**ABOUT THIS TASK**: All lines from the line containing "- by rewrite D." up to and including the last line of the listing below should be echoed exactly; no other lines belong in the response.

* * * * * * * * *

Lemma parsed_samples_wellformed (fs : directory) (filepath : string)
    (data : list Sample) :
  HistogramAnalysis.parse_navigation_log fs filepath = Ok data ->
  Forall (fun s => valid64 (xte s) /\ valid64 (lat s) /\ valid64 (lon s))
    data.
Proof.
  unfold HistogramAnalysis.parse_navigation_log.
  destruct (fs !! filepath) as [text|]; [|done].
  rewrite parse_text_rows. intros H%mapM_samples.
  induction H as [|line s lines data (H1 & H2 & H3) _ IH]; constructor;
    [|done].
  split_and!; eapply getitem_float_valid; eassumption.
Qed.

(** X20. Every sample that the parser returns holds three well-formed
    binary64 values, which may be infinite or NaN: no field is ever
    left denormalised or out of range by the conversion from text. *)
Theorem parsed_samples_valid (fs : directory) (filepath : string)
    (data : list Sample) :
  HistogramAnalysis.parse_navigation_log fs filepath = Ok data ->
  Forall (fun s => valid64 (xte s) /\ valid64 (lat s) /\ valid64 (lon s))
    data.
Proof. apply parsed_samples_wellformed. Qed.

Lemma create_ab_line_some (point_a point_b : Sample) :
  valid64 (lat point_a) -> valid64 (lat point_b) ->
  LineCreator.create_ab_line point_a point_b =
  Some (LineCreator.mkABLine point_a point_b
          (if LineCreator.float_ne (lat point_b) (lat point_a)
           then Float64.div
                  (Float64.sub (lon point_b) (lon point_a))
                  (Float64.sub (lat point_b) (lat point_a))
           else Float64.inf)).
Proof.
  intros Va Vb. unfold LineCreator.create_ab_line.
  destruct (LineCreator.float_ne (lat point_b) (lat point_a)) eqn:Hne;
    [|done].
  unfold LineCreator.truediv. by rewrite sub_nonzero.
Qed.

(** X21. [create_ab_line] never divides by zero, whatever the two points
    are, provided their latitudes are well-formed floats: the test
    [point_b['lat'] != point_a['lat']] is enough, since the difference
    of two floats that differ is never a zero. The slope is the
    quotient of the differences, and [inf] when the latitudes are
    equal. *)
Theorem create_ab_line_valid (point_a point_b : Sample) :
  valid64 (lat point_a) -> valid64 (lat point_b) ->
  LineCreator.create_ab_line point_a point_b =
  Some (LineCreator.mkABLine point_a point_b
          (if LineCreator.float_ne (lat point_b) (lat point_a)
           then Float64.div
                  (Float64.sub (lon point_b) (lon point_a))
                  (Float64.sub (lat point_b) (lat point_a))
           else Float64.inf)).
Proof. apply create_ab_line_some. Qed.

Lemma getitem_last_cons {A} (x : A) (l : list A) :
  exists y, LineCreator.getitem_last (x :: l) = Ok y /\ y ∈ x :: l.
Proof.
  unfold LineCreator.getitem_last.
  destruct (last (x :: l)) as [y|] eqn:E.
  - exists y. split; [done|]. apply last_Some in E as [l' ->].
    apply elem_of_app. right. by left.
  - by apply last_None in E.
Qed.

(** X22. On the runs that the loop of [main] hands on, when there is at
    least one, the first steps of [plot_combined_navigation] never
    fail: the first run has a first and a last sample, the A-B line
    between them is defined (no [IndexError], no [ZeroDivisionError]),
    and [all_lats] and [all_lons] have the same length, 2 at least. *)
Theorem ab_line_of_batch (fs : directory) (log_files : list string)
    (tr tr' : list effect) (runs : list Run) :
  LineCreator.process_logs fs log_files [] tr = (tr', Ok runs) ->
  runs <> [] ->
  exists (first_run : Run) (point_a point_b : Sample)
         (ab_line : LineCreator.ABLine),
    head runs = Some first_run /\
    LineCreator.ab_line_points runs = Ok (point_a, point_b) /\
    head (data first_run) = Some point_a /\
    last (data first_run) = Some point_b /\
    LineCreator.create_ab_line point_a point_b = Some ab_line /\
    2 <= length (LineCreator.all_lats runs) /\
    length (LineCreator.all_lats runs) = length (LineCreator.all_lons runs).
Proof.
  intros P Hne.
  assert (HistogramAnalysis.process_logs fs log_files [] tr = (tr', Ok runs))
    as P' by (rewrite <- P; symmetry; apply process_logs_agree).
  apply process_logs_result in P' as (new & -> & Hnew). cbn [app] in *.
  destruct new as [|r rs]; [done|].
  apply Forall_cons in Hnew as [(f & _ & _ & Hparse & Hlen) _].
  apply parsed_samples_wellformed in Hparse.
  destruct (data r) as [|a d] eqn:D; [simpl in Hlen; lia|].
  destruct (getitem_last_cons a d) as (b & Hb & Hin).
  assert (valid64 (lat a)) as Va.
  { apply Forall_cons in Hparse as [(_ & ? & _) _]. done. }
  assert (valid64 (lat b)) as Vb.
  { eapply Forall_forall in Hparse as (_ & ? & _); done. }
  exists r, a, b. eexists. split_and!.
  - done.
  - unfold LineCreator.ab_line_points, getitem. cbn [lookup list_lookup].
    rewrite result_bind_ok, D. cbn [lookup list_lookup].
    rewrite result_bind_ok, Hb. done.
  - by rewrite D.
  - rewrite D. unfold LineCreator.getitem_last in Hb.
    by destruct (last (a :: d)); simplify_eq.
  - by apply create_ab_line_some.
  - unfold LineCreator.all_lats. cbn [flat_map].
    rewrite length_app, length_map, D. simpl in *. lia.
  - unfold LineCreator.all_lats, LineCreator.all_lons.
    generalize (r :: rs) as l. induction l as [|x l IH]; [done|].
    cbn [flat_map]. by rewrite !length_app, !length_map, IH.
Qed.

* * * * * * * * *

**REPLY TO THE EXERCISE**:
  - by rewrite D.
  - rewrite D. unfold LineCreator.getitem_last in Hb.
    by destruct (last (a :: d)); simplify_eq.
  - by apply create_ab_line_some.
  - unfold LineCreator.all_lats. cbn [flat_map].
    rewrite length_app, length_map, D. simpl in *. lia.
  - unfold LineCreator.all_lats, LineCreator.all_lons.
    generalize (r :: rs) as l. induction l as [|x l IH]; [done|].
    cbn [flat_map]. by rewrite !length_app, !length_map, IH.
Qed.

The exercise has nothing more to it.